ITC of ER(287–305) binding to CaM (A), CaMN (B), and CaMC (C). The molar ratio of titrant added (CaM/ER-α) is plotted on the horizontal axis. The ITC isotherms (bottom panel) were each fit to a one-site model (solid line). Binding parameters are listed in Table 1.

FIGURE 2.

NMR structures of CaM N-lobe (A–C) and C-lobe (D–F) bound to ER(287–305). Superposition of main chain atoms of 10 lowest energy structures is shown (A and D). Ribbon representation of the energy-minimized average main chain structures is shown (B and E). The CaM N-lobe (cyan) is bound to ER(287–305) (orange), and C-lobe (magenta) is bound to ER(287–305) (white). Close-up view of ER-α interaction with exposed side-chain atoms in CaM is shown (C and F). Side-chain atoms of key residues at the interface are shown as sticks. Hydrophobic side-chain atoms in ER-α (Trp²⁹², Leu²⁹⁶, and Ile²⁹⁸) form detailed contacts with each lobe of CaM, and basic side chains in ER-α (Lys²⁹⁹, Lys³⁰², and Lys³⁰³) form salt bridges with Glu¹⁴ (N-lobe) and Glu⁸⁴ (C-lobe) of CaM.

FIGURE 3.

Mutagenesis of CaM-binding site in ER-α reduces binding to CaM. HEK 293H cells were transiently transfected with Myc-tagged constructs of full-length ER-α (WT) or the indicated ER-α mutant constructs.

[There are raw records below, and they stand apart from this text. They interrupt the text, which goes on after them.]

(** * Coffee shop storefront: cart, checkout and order computation

    A shallow embedding of the storefront's client code (the cart context
    reducer and its operations, the checkout form, the two order-summary
    components) together with a model of the cart, catalog and order
    services the client talks to.

    Conventions.
    - A JavaScript [number] received from the server is a binary64 float
      ([PrimFloat.float]); a quantity the client itself counts (the
      selector's state, the argument of a cart operation) is an integer
      ([Z]).
    - A JavaScript string is the list of its UTF-16 code units.
    - [await] on a remote call is a step of a small state monad over the
      browser-side world: the reducer state plus the log of requests that
      left the client. *)

From Stdlib Require Import ZArith NArith QArith Qcanon List Bool Floats Lia.
From stdpp Require Import base option list gmap strings.
Import ListNotations.

Set Warnings "-inexact-float".

(** * Part I. The program *)

(** ** JavaScript strings and the regular expressions of the checkout form *)

Module JS.

(** A string is the sequence of its UTF-16 code units; the patterns below
    carry no [u] flag, so they see code units as well. *)
Abbreviation jsstring := (list N).

(** A string literal of the source (all of them are ASCII). *)
Definition lit (s : string) : jsstring :=
  map Ascii.N_of_ascii (String.list_ascii_of_string s).

(** Truthiness of a string: only the empty string is falsy. *)
Definition truthy (s : jsstring) : bool :=
  match s with
  | [] => false
  | _ :: _ => true
  end.

(** [s.slice(-n)]: the start index is [max (length s - n) 0], the end is the
    end of the string. *)
Definition slice_last (n : nat) (s : jsstring) : jsstring :=
  skipn (length s - n) s.

(** The class [\s]: ECMAScript WhiteSpace and LineTerminator code points. *)
Definition is_space (c : N) : bool :=
  (N.leb 9 c && N.leb c 13)
  || N.eqb c 32 || N.eqb c 160 || N.eqb c 5760
  || (N.leb 8192 c && N.leb c 8202)
  || N.eqb c 8232 || N.eqb c 8233 || N.eqb c 8239 || N.eqb c 8287
  || N.eqb c 12288 || N.eqb c 65279.

(** The class [\d]. *)
Definition is_digit (c : N) : bool := N.leb 48 c && N.leb c 57.

(** The class [[^\s@]]. *)
Definition not_space_at (c : N) : bool := negb (is_space c || N.eqb c 64).

Definition is_char (a : string) (c : N) : bool :=
  match lit a with
  | [x] => N.eqb c x
  | _ => false
  end.

(** The fragment of the pattern language the form uses.  A pattern written
    [/^r$/] without flags is the body [r] matched against the whole string. *)
Inductive regex : Type :=
| Void : regex
| Eps : regex
| Class : (N -> bool) -> regex
| Seq : regex -> regex -> regex
| Alt : regex -> regex -> regex
| Star : regex -> regex.

(** [r+], [r?] and [r{n}]. *)
Definition Plus (r : regex) : regex := Seq r (Star r).
Definition Opt (r : regex) : regex := Alt r Eps.
Fixpoint Rep (n : nat) (r : regex) : regex :=
  match n with
  | O => Eps
  | S n' => Seq r (Rep n' r)
  end.

(** Which strings a pattern body denotes. *)
Inductive Matches : regex -> jsstring -> Prop :=
| MEps : Matches Eps []
| MClass p c : p c = true -> Matches (Class p) [c]
| MSeq r1 r2 s1 s2 : Matches r1 s1 -> Matches r2 s2 -> Matches (Seq r1 r2) (s1 ++ s2)
| MAltL r1 r2 s : Matches r1 s -> Matches (Alt r1 r2) s
| MAltR r1 r2 s : Matches r2 s -> Matches (Alt r1 r2) s
| MStar0 r : Matches (Star r) []
| MStarS r s1 s2 : Matches r s1 -> Matches (Star r) s2 -> Matches (Star r) (s1 ++ s2).

(** The matcher: Brzozowski derivatives, one code unit at a time. *)
Fixpoint nullable (r : regex) : bool :=
  match r with
  | Void => false
  | Eps => true
  | Class _ => false
  | Seq r1 r2 => nullable r1 && nullable r2
  | Alt r1 r2 => nullable r1 || nullable r2
  | Star _ => true
  end.

Fixpoint deriv (c : N) (r : regex) : regex :=
  match r with
  | Void => Void
  | Eps => Void
  | Class p => if p c then Eps else Void
  | Seq r1 r2 =>
      if nullable r1 then Alt (Seq (deriv c r1) r2) (deriv c r2)
      else Seq (deriv c r1) r2
  | Alt r1 r2 => Alt (deriv c r1) (deriv c r2)
  | Star r1 => Seq (deriv c r1) (Star r1)
  end.

(** [/^r$/.test(s)]. *)
Fixpoint test (r : regex) (s : jsstring) : bool :=
  match s with
  | [] => nullable r
  | c :: s' => test (deriv c r) s'
  end.

(** [/^[^\s@]+@[^\s@]+\.[^\s@]+$/] *)
Definition email_pattern : regex :=
  Seq (Plus (Class not_space_at))
    (Seq (Class (is_char "@"))
       (Seq (Plus (Class not_space_at))
          (Seq (Class (is_char "."))
             (Plus (Class not_space_at))))).

(** [/^\d{5}(-\d{4})?$/] *)
Definition zip_pattern : regex :=
  Seq (Rep 5 (Class is_digit))
    (Opt (Seq (Class (is_char "-")) (Rep 4 (Class is_digit)))).

End JS.

(** ** The shared TypeScript types *)

Module Product.
Inductive RoastLevel := Light | Medium | Dark.
Record t := mk {
  id : JS.jsstring;
  name : JS.jsstring;
  description : JS.jsstring;
  price : float;
  category : JS.jsstring;
  roast_level : RoastLevel;
  origin : JS.jsstring;
  image_url : JS.jsstring;
  in_stock : bool;
  weight : JS.jsstring;
  flavor_notes : list JS.jsstring;
  processing_method : JS.jsstring
}.
End Product.

Module CartItem.
Record t := mk {
  product_id : JS.jsstring;
  product : Product.t;
  quantity : float;
  subtotal : float
}.
End CartItem.

Module Cart.
Record t := mk {
  cart_id : JS.jsstring;
  items : list CartItem.t;
  total_items : Z;
  subtotal : float
}.
End Cart.

Module ShippingAddress.
Record t := mk {
  street : JS.jsstring;
  city : JS.jsstring;
  state : JS.jsstring;
  zip : JS.jsstring
}.
End ShippingAddress.

Module CustomerInfo.
Record t := mk {
  name : JS.jsstring;
  email : JS.jsstring;
  phone : JS.jsstring;
  shipping_address : ShippingAddress.t
}.
End CustomerInfo.

Module PaymentInfo.
Record t := mk {
  method : JS.jsstring;
  last_four : JS.jsstring
}.
End PaymentInfo.

(** What a rejected promise carries: an [Error] object with its message, or
    any other thrown value. *)
Inductive Thrown : Type :=
| ErrorObject (message : JS.jsstring)
| OtherValue.

(** The result of awaiting [apiRequest<T>]. *)
Inductive Settled (T : Type) : Type :=
| Resolved (value : T)
| Rejected (reason : Thrown).
Arguments Resolved {T} value.
Arguments Rejected {T} reason.
(* ===== verification/_CoqProject ===== *)
-Q . S2P
Prelude.v
Dict.v
DictProofs.v
DictTypes.v
DictSpec.v
Endian.v
Intset.v
IntsetProofs.v
IntsetSpec.v
Crc64.v
Rand.v
Util.v
UtilProofs.v
UtilNum.v
UtilSpec.v
Sds.v
SdsProofs.v
SdsMore.v
SdsRepr.v
SdsSpec.v
Adlist.v
AdlistProofs.v
AdlistSpec.v
Ziplist.v
ZiplistProofs.v
ZiplistCascade.v
ZiplistEdit.v
ZiplistQuery.v
ZiplistSpec.v
Lzf.v
LzfProofs.v
LzfSpec.v
Elements.v
Rio.v
Objects.v
ObjectsSpec.v
Rdb.v
RdbProofs.v
RdbSpec.v
Skiplist.v
SkiplistProofs.v
SkiplistEdit.v
SkiplistOps.v
SkiplistSpec.v
SkiplistQuery.v
SkiplistTheorems.v
Request.v
RequestProofs.v
RequestRun.v
RequestSpec.v
Reply.v
ReplyProofs.v
ReplyQueue.v
ReplySend.v
ReplySpec.v
ReplyStream.v
ReplyTheorems.v
Server.v
Db.v
Evict.v
Strings.v
Bitops.v
BitopsProofs.v
CommandTable.v
Multi.v
ServerProofs.v
KeyProofs.v
CommandProofs.v
StringProofs.v
MultiProofs.v
ExecProofs.v
EventProofs.v
ServerDemo.v
FeedProofs.v
KeyTheorems.v
MultiTheorems.v
StringTheorems.v
Pubsub.v
PubsubProofs.v
Zipmap.v
Lemma list_filter_none {A} (P : A -> Prop) `{!forall x, Decision (P x)} l :
  Forall (fun x => ~ P x) l -> filter P l = [].
Proof. induction 1 as [|x l Hx _ IH]; [done|]. by rewrite filter_cons_False, IH. Qed.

Equal amounts of protein were subjected to SDS-PAGE and Western blotting (A). In addition, equal amounts of protein lysate were incubated with calmodulin-Sepharose (CaM-Sepharose) or GST beads alone in the presence of 1 mm CaCl₂ (B). After pelleting beads, bound proteins were resolved by SDS-PAGE and transferred to PVDF. Blots were probed with anti-Myc antibodies. Data are representative of three independent experimental determinations.

FIGURE 4.

Structural model of CaM bound to dimeric ER-α (residues 287–552). The main chain structure of the CaM/ER(287–552) complex was generated using the structures above in Fig. 2 (ER-α residues 287–305) attached to the dimeric LBD crystal structure (residues 305–552; Protein Data Bank code 1A52) as described in the text. One polypeptide chain of the ER-α dimer (orange) is bound to the CaM N-lobe (CaMN, cyan) and the other ER-α chain (white) is bound to the CaM C-lobe (CaMC, magenta). E2 is bound to the dimeric LBD (green), and Ca²⁺ is bound to CaM (yellow).

FIGURE 5.

Schematic model of ER-α-mediated transcription regulated by estrogen and Ca²⁺. DNA binding domain (DBD), LBD, and CaM are shown in black, gray, and light blue. The CaM-binding site on ER-α is shown by a red helix. At low Ca²⁺ and low estrogen (E2), ER-α dimer is destabilized by apo-LBD (gray circles). High E2 levels stabilize dimerization of LBD (gray squares). At high Ca²⁺ levels, CaM binding induces dimerization of the hinge domain (red helix) that in turn places the DBD (triangle) in contact with tandem repeat sequence in ERE (37). High Ca²⁺ and E2 levels are both needed to maximally activate transcription (green arrow).